The authors of the current study urge doctors to limit their prescribing of these drugs to people with Alzheimer’s. In the paper, they concluded that “accumulating safety concerns, including the substantial increase in long-term mortality, emphasize the urgent need to put an end to unnecessary and prolonged prescribing.”
The researchers don’t mean that giving anti-psychotic drugs, in all instances, is unnecessary. Rather they emphasize that doctors need to evaluate the potential risk versus benefit for each patient. Many doctors are currently making small reductions in the dose of anti-psychotic drug given with the aim of finding the minimum dose required to produce a beneficial effect (where such benefits appear to occur).
An editorial that accompanied the study urged that if doctors do prescribe anti-psychotics to Alzheimer’s patients, that they should be given in low doses for short durations, with regular attempts to stop the drugs. “High levels of prescription of anti-psychotic drugs for neuropsychiatric symptoms in dementia are putting many vulnerable patients at risk of death and other adverse events,” they wrote.
In addition to fatal strokes, some antipsychotic medications can have troubling side effects like trembling and movement disorders resembling those that occur in Parkinson’s disease. Unsteadiness, chest infections, and further clouding of memory and thinking have also been linked to these drugs, particularly in those taking older anti-psychotics like haloperidol and thioridazine.
But even the newer generation of anti-psychotic drugs, the “atypical” anti-psychotics that were originally thought to be safer than the older drugs, pose serious risks, including a threefold risk of fatal strokes.
Despite the known risks, it is estimated that 30 percent to 60 percent of patients with Alzheimer’s who live in nursing homes or other institutional settings are prescribed anti-psychotics. While these drugs sometimes provide help, many experts feel that they remain overused.
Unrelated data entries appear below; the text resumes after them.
(** * vbcli: message composition and transport layer

    A shallow embedding of the parts of [cmd/template_aliases.go],
    [cmd/root.go] and [internal/vestaboard/client.go] that turn user input
    into compose/write requests, with the properties the specification
    states about them.

    Go strings are byte sequences; they are modelled as [list ascii]
    (one [ascii] per byte).  The functions of Go's [strings] package work
    on UTF-8; the models below are exact on ASCII input, which is the
    domain the statements about the alias resolver are given on
    ([asciiOnly]). *)

#[local] Set Warnings "-register-all".
From Stdlib Require Import Ascii String.
From Stdlib Require Import ZArith NArith List Bool Lia.
From Stdlib Require Import Numbers.DecimalString.
From Stdlib Require Numbers.DecimalPos.
Import ListNotations.

Local Open Scope char_scope.
Local Open Scope list_scope.

(** ** Byte strings *)

Definition bytes := list ascii.

(** A Go string literal. *)
Definition B (s : string) : bytes := list_ascii_of_string s.

Definition isAscii (c : ascii) : bool := (N_of_ascii c <? 128)%N.

Definition asciiOnly (s : bytes) : Prop := forallb isAscii s = true.

(** [strings.HasPrefix]. *)
Fixpoint hasPrefix (s prefix : bytes) {struct prefix} : bool :=
  match prefix, s with
  | [], _ => true
  | _ :: _, [] => false
  | p :: prefix', c :: s' => Ascii.eqb c p && hasPrefix s' prefix'
  end.

(** [strings.HasSuffix]. *)
Definition hasSuffix (s suffix : bytes) : bool :=
  hasPrefix (rev s) (rev suffix).

(** [strings.Index]: offset of the first occurrence of [sub], Go's [-1]
    being [None]. *)
Fixpoint index (s sub : bytes) : option nat :=
  if hasPrefix s sub then Some O
  else match s with
       | [] => None
       | _ :: s' => option_map S (index s' sub)
       end.

(** [strings.IndexByte]. *)
Fixpoint indexByte (s : bytes) (c : ascii) : option nat :=
  match s with
  | [] => None
  | x :: s' => if Ascii.eqb x c then Some O else option_map S (indexByte s' c)
  end.

(** The slice expression [s[lo:hi]]. *)
Definition slice (s : bytes) (lo hi : nat) : bytes :=
  firstn (hi - lo) (skipn lo s).

(** [unicode.IsSpace] on ASCII: tab, line feed, vertical tab, form feed,
    carriage return and space. *)
Definition isSpace (c : ascii) : bool :=
  Ascii.eqb c "009" || Ascii.eqb c "010" || Ascii.eqb c "011" ||
  Ascii.eqb c "012" || Ascii.eqb c "013" || Ascii.eqb c " ".

Fixpoint trimLeft (s : bytes) : bytes :=
  match s with
  | [] => []
  | c :: s' => if isSpace c then trimLeft s' else s
  end.

Definition trimRight (s : bytes) : bytes := rev (trimLeft (rev s)).

(** [strings.TrimSpace]. *)
Definition TrimSpace (s : bytes) : bytes := trimRight (trimLeft s).

(** [strings.ToLower] on ASCII. *)
Definition toLowerByte (c : ascii) : ascii :=
  let n := N_of_ascii c in
  if ((65 <=? n) && (n <=? 90))%N then ascii_of_N (n + 32) else c.

Definition ToLower (s : bytes) : bytes := map toLowerByte s.

(** [strings.NewReplacer("_", " ", "-", " ").Replace]. *)
Definition foldSeparator (c : ascii) : ascii :=
  if Ascii.eqb c "_" || Ascii.eqb c "-" then " " else c.

Definition replaceSeparators (s : bytes) : bytes := map foldSeparator s.

(** [strings.Fields]: the maximal runs of non-space bytes.  [cur] holds the
    bytes of the field being read, last byte first. *)
Fixpoint fieldsFrom (cur : bytes) (s : bytes) : list bytes :=
  match s with
  | [] => match cur with [] => [] | _ :: _ => [rev cur] end
  | c :: s' =>
      if isSpace c then
        match cur with
        | [] => fieldsFrom [] s'
        | _ :: _ => rev cur :: fieldsFrom [] s'
        end
      else fieldsFrom (c :: cur) s'
  end.

Definition Fields (s : bytes) : list bytes := fieldsFrom [] s.

(** [strings.Join]. *)
Fixpoint Join (elems : list bytes) (sep : bytes) : bytes :=
  match elems with
  | [] => []
  | [e] => e
  | e :: rest => e ++ sep ++ Join rest sep
  end.

(** ** Integers as text *)

Definition isDigit (c : ascii) : bool :=
  let n := N_of_ascii c in ((48 <=? n) && (n <=? 57))%N.

Definition digitVal (c : ascii) : Z := Z.of_N (N_of_ascii c) - 48.

Fixpoint parseDigits (acc : Z) (s : bytes) : option Z :=
  match s with
  | [] => Some acc
  | c :: s' => if isDigit c then parseDigits (10 * acc + digitVal c) s' else None
  end.

(** [strconv.ParseInt(s, 10, 64)] as to its value and its failure: an
    optional sign, one decimal digit or more, and a value that fits the
    signed 64-bit range. *)
Definition parseInt64 (s : bytes) : option Z :=
  let '(neg, digits) :=
    match s with
    | "-" :: r => (true, r)
    | "+" :: r => (false, r)
    | _ => (false, s)
    end in
  match digits with
  | [] => None
  | _ :: _ =>
      match parseDigits 0 digits with
      | None => None
      | Some n =>
          let v := if neg then (- n)%Z else n in
          if ((- 2 ^ 63 <=? v) && (v <=? 2 ^ 63 - 1))%Z then Some v else None
      end
  end.

(** [strconv.Atoi] (the platform [int] has 64 bits). *)
Definition Atoi (s : bytes) : option Z := parseInt64 s.

(** The verb [%d] of [fmt.Sprintf]. *)
Definition formatInt (n : Z) : bytes :=
  list_ascii_of_string (NilEmpty.string_of_int (Z.to_int n)).

(** ** The alias table and the token resolver ([cmd/template_aliases.go]) *)

Definition templateCharacterAliases : list (bytes * Z) :=
  [ (B "blank", 0); (B "space", 0);
    (B "exclamation", 37); (B "exclamation mark", 37);
    (B "at", 38); (B "pound", 39); (B "hash", 39); (B "dollar", 40);
    (B "left parenthesis", 41); (B "open parenthesis", 41);
    (B "right parenthesis", 42); (B "close parenthesis", 42);
    (B "hyphen", 44); (B "dash", 44); (B "plus", 46); (B "ampersand", 47);
    (B "equal", 48); (B "equals", 48); (B "semicolon", 49); (B "colon", 50);
    (B "single quote", 52); (B "apostrophe", 52); (B "double quote", 53);
    (B "percent", 54); (B "comma", 55); (B "period", 56); (B "dot", 56);
    (B "slash", 59); (B "forward slash", 59);
    (B "question", 60); (B "question mark", 60);
    (B "degree", 62); (B "heart", 62);
    (B "red", 63); (B "orange", 64); (B "yellow", 65); (B "green", 66);
    (B "blue", 67); (B "violet", 68); (B "purple", 68);
    (B "white", 69); (B "black", 70); (B "filled", 71) ]%Z.

Definition bytesEqb (a b : bytes) : bool :=
  if list_eq_dec ascii_dec a b then true else false.

(** The map access [templateCharacterAliases[key]]. *)
Fixpoint aliasLookup (tbl : list (bytes * Z)) (key : bytes) : option Z :=
  match tbl with
  | [] => None
  | (k, v) :: tbl' => if bytesEqb k key then Some v else aliasLookup tbl' key
  end.

Definition canonicalAlias (input : bytes) : bytes :=
  let lower := ToLower (TrimSpace input) in
  let lower := replaceSeparators lower in
  Join (Fields lower) (B " ").

Definition rewriteTemplateToken (token : bytes) : bytes :=
  match token with
  | [] => B "{}"
  | _ :: _ =>
      match Atoi token with
      | Some _ => B "{" ++ token ++ B "}"
      | None =>
          let key := canonicalAlias token in
          match aliasLookup templateCharacterAliases key with
          | Some code => B "{" ++ formatInt code ++ B "}"
          | None => B "{" ++ token ++ B "}"
          end
      end
  end.

(** The loop of [substituteTemplateCharacterAliases]: [i] is the scanner's
    position in [input] and [out] the builder's contents.  Every iteration
    moves [i] forward, so [length input] iterations are enough. *)
Fixpoint scanLoop (fuel : nat) (input : bytes) (i : nat) (out : bytes) : bytes :=
  match fuel with
  | O => out
  | S fuel' =>
      if (i <? length input)%nat then
        if hasPrefix (skipn i input) (B "{{") then
          match index (skipn (i + 2) input) (B "}}") with
          | None => out ++ skipn i input
          | Some e =>
              let e' := e + (i + 4) in
              scanLoop fuel' input e' (out ++ slice input i e')
          end
        else if negb (Ascii.eqb (nth i input "000") "{") then
          scanLoop fuel' input (i + 1) (out ++ [nth i input "000"])
        else
          match indexByte (skipn (i + 1) input) "}" with
          | None => out ++ skipn i input
          | Some e =>
              let e' := e + (i + 1) in
              let token := TrimSpace (slice input (i + 1) e') in
              scanLoop fuel' input (e' + 1) (out ++ rewriteTemplateToken token)
          end
      else out
  end.

Definition substituteTemplateCharacterAliases (input : bytes) : bytes :=
  scanLoop (length input) input 0 [].

(** The same scan as a function of the unread suffix [input[i:]], which is
    all an iteration looks at. *)
Fixpoint scanFrom (fuel : nat) (s : bytes) : bytes :=
  match fuel with
  | O => []
  | S fuel' =>
      match s with
      | [] => []
      | c :: s' =>
          if hasPrefix s (B "{{") then
            match index (skipn 2 s) (B "}}") with
            | None => s
            | Some e => firstn (e + 4) s ++ scanFrom fuel' (skipn (e + 4) s)
            end
          else if negb (Ascii.eqb c "{") then c :: scanFrom fuel' s'
          else
            match indexByte s' "}" with
            | None => s
            | Some e =>
                rewriteTemplateToken (TrimSpace (firstn e s'))
                  ++ scanFrom fuel' (skipn (e + 1) s')
            end
      end
  end.

Definition scan (s : bytes) : bytes := scanFrom (length s) s.

(** ** Positions of the scanner (specification side)

    The prefixes of an input at whose end the scanner stands after some
    iterations: built from bytes other than [{], single-brace tokens and
    double-brace spans that are closed. *)
Inductive scannedPrefix : bytes -> Prop :=
| scanned_start : scannedPrefix []
| scanned_plain (pre : bytes) (c : ascii) :
    scannedPrefix pre -> c <> "{" -> scannedPrefix (pre ++ [c])
| scanned_token (pre interior : bytes) :
    scannedPrefix pre ->
    ~ In "}" interior -> hasPrefix interior (B "{") = false ->
    scannedPrefix (pre ++ B "{" ++ interior ++ B "}")
| scanned_span (pre interior : bytes) :
    scannedPrefix pre ->
    index (interior ++ B "}}") (B "}}") = Some (length interior) ->
    scannedPrefix (pre ++ B "{{" ++ interior ++ B "}}").

(** ** Spellings of an alias (specification side)

    The ways the specification lets a key of the table be written inside
    the braces: every letter in either case, and every space of the key as
    a run of one or more separators (white space, [_] or [-]). *)

Definition isLowerLetter (c : ascii) : bool :=
  let n := N_of_ascii c in ((97 <=? n) && (n <=? 122))%N.

Definition isSeparator (c : ascii) : bool :=
  isSpace c || Ascii.eqb c "_" || Ascii.eqb c "-".

Inductive aliasVariant : bytes -> bytes -> Prop :=
| variant_end : aliasVariant [] []
| variant_letter (c c' : ascii) (k k' : bytes) :
    isLowerLetter c = true -> toLowerByte c' = c ->
    aliasVariant k k' -> aliasVariant (c :: k) (c' :: k')
| variant_space (sep k k' : bytes) :
    sep <> [] -> forallb isSeparator sep = true ->
    aliasVariant k k' -> aliasVariant (" " :: k) (sep ++ k').

(** The shape of the table's keys: lowercase words separated by single
    spaces. *)
Definition isKeyByte (c : ascii) : bool := isLowerLetter c || Ascii.eqb c " ".

Definition keyShape (k : bytes) : bool :=
  forallb isKeyByte k
  && match k with c :: _ => isLowerLetter c | [] => false end
  && bytesEqb (Join (Fields k) (B " ")) k.

(** ** UTF-8 ([unicode/utf8]) *)

Local Open Scope Z_scope.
And many note that non-drug approaches to treating aggressive behaviors remain underutilized. In nursing homes, for example, ensuring an adequate ratio of staff to patients, and training staff in behavioral and psychological approaches, can help, research shows. Approaching problems from the patient’s point of view, and not arguing or contradicting someone who cannot think clearly, also helps to ease agitation and may even remove what might be an important source of agitation in people with Alzheimer’s.
Even simple environmental changes like increasing the lighting to eliminate dark and scary shadows or using contrasting colors of foods and dinnerware can make life easier and help ease agitation for people with Alzheimer’s. In many cases the problem can be fixed or eased by making changes in the patient’s environment.
Because behavioral problems may arise from improperly treated medical issues, it’s important to rule out physical problems as well. Too high a dose of certain medications or medical problems like constipation or pain can all aggravate behavioral complaints.
Anti-psychotic drugs still have a place in the care of someone with Alzheimer’s disease. If your doctor does prescribe such a medication, it is important to follow directions carefully. But such drugs should, in general, be given for short periods of time, the authors of the current report advise, and behavioral therapies and environmental approaches should be part of regular care.
Clive Ballard, M.D., Maria Luisa Hanney, Ph.D., Megan Theodoulou, MRCPsych, et al: “The Dementia Anti-psychotic Withdrawal Trials (DART-AD): Long-Term Follow-Up of a Randomised Placebo-Controlled Trial.” Lancet Neurology, early online publication, January 9, 2009, doi:10.1016/S1474-4422(08)70295-3
Commentary: “Anti-psychotic Drugs for Dementia: A Balancing Act.” The Lancet Neurology.